While the Obama administration succeeded in getting greater negotiating power—known as fast-track or trade-promotion authority—over the summer, the task ahead of actually ratifying the pact may prove more difficult. Several of the senior Senate Republicans tasked with pushing TPP—the biggest regional accord in history—over the finish line are skeptical of it.
Senate Finance Committee Chairman Orrin Hatch, who wanted the pharmaceutical industry to receive stronger intellectual-property rights under TPP, said he was “immensely concerned” it wasn’t the best final product possible in a Hill newspaper op-ed Wednesday. In an interview, Sen. John Cornyn of Texas, the No. 2 Republican in the chamber, said his enthusiasm for the agreement had “waned” since helping pass the key TPA trade bill this summer. Cornyn then admonished the White House for not lifting the export ban on crude oil after it lifted Iranian energy sanctions as part of the landmark nuclear deal struck earlier this year.
He added, it’s “a real question” if the TPP vote will happen in an election year and noted that the Democrats, who are usually against such pacts anyway, could flee en masse under the cover granted by their top presidential candidates.
“I mean all the Democratic candidates oppose it,” said Cornyn. “We had to work hard to get the 13 Democrats to vote for TPA. Some of them may be a little skittish, especially in light of Hillary Clinton and Bernie Sanders’s opposition.”

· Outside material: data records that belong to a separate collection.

(** The blast radius shown before an engage counts, class by class, the
    uncancelled queued rows that a switch of that scope would cover. *)
Theorem blast_radius_counts_covered (s : KillSwitch) (d : Db) (c : string) :
  default 0 (blast_radius (ks_scope s) (ks_scope_key s) d !! c)
  = length (filter (λ r, ob_class r = c ∧ ob_cancelled_at r = None ∧ matches_row s r = true)
              (map_values (db_outbox d))).
Proof.
  unfold blast_radius. pose proof (blast_filter_matches s) as Hm.
  destruct (blast_filter (ks_scope s) (ks_scope_key s)) as [f|].
  - rewrite count_by_class_lookup, list_filter_filter. f_equal.
    apply list_filter_iff. intros r. by rewrite Hm.
  - rewrite lookup_empty; simpl. induction (map_values (db_outbox d)) as [|r l IH]; [done|].
    rewrite filter_cons, decide_False; [done|]. rewrite <- Hm. naive_solver.
Qed.
End Properties.

(** A refresh reports exactly what changed: it keeps the cache well formed,
    names as released the switches that were cached and no longer are, and as
    newly engaged the ids that are cached now and were not before. *)
Theorem refresh_reports_exactly_the_changes guard platform (w w' : W) a delta :
  active_wf guard →
  refresh_with_platform guard platform w = (w', Ok (a, delta)) →
  active_wf a
  ∧ (∀ s, s ∈ released delta ↔
       as_switches guard !! ks_id s = Some s ∧ as_switches a !! ks_id s = None)
  ∧ (∀ id, id ∈ ks_id <$> newly_engaged delta ↔
       as_switches guard !! id = None ∧ is_Some (as_switches a !! id)).
Proof.
  intros Hwf Hr. destruct (refresh_with_platform_inv _ _ _ _ _ _ Hr) as (tr & rows & Heq).
  replace a with (merge_refresh guard tr rows).1 by by rewrite <- Heq.
  replace delta with (merge_refresh guard tr rows).2 by by rewrite <- Heq.
  split_and!; [by apply merge_refresh_wf|intros s|intros id].
  - by apply merge_refresh_released.
  - by apply merge_refresh_newly.
Qed.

Of course, there is the possibility that some members might actually turn around in favor of the agreement, even after voting against TPA, whether because they favor free trade but don’t like Obama or because they don’t like giving up congressional power but like the agreement. “I don’t like fast-track,” said Sen. Dick Durbin of Illinois, the Democratic whip. “I voted against it. And [at] times, I’ve voted for the treaty. So I’ll look at it on its merits.”
But Democrats will be hard-pressed to approve an agreement that major environmental and union groups like the Sierra Club and AFL-CIO want dead. “From what we have already seen, it is clear that the threats of this expansive new agreement outweigh its benefits—for good jobs, for democracy, for affordable medicines, for consumer safety, and for the environment,” wrote the umbrella union group. “The hardworking families of the AFL-CIO will join with our allies to defeat the TPP.”
And even some GOP congressmen, members of a traditionally pro-trade party, have already announced their opposition to the deal. Sen. Jeff Sessions of Alabama told National Journal Wednesday that the historical precedent of trade deals are an eroded U.S. manufacturing sector, reduced wages overall, and an increased trade deficit. While supportive of TPA, North Carolina Senators Richard Burr and Thom Tillis have said that they will work to tank the agreement over a provision that benefits public-health advocates over their cash crop, tobacco.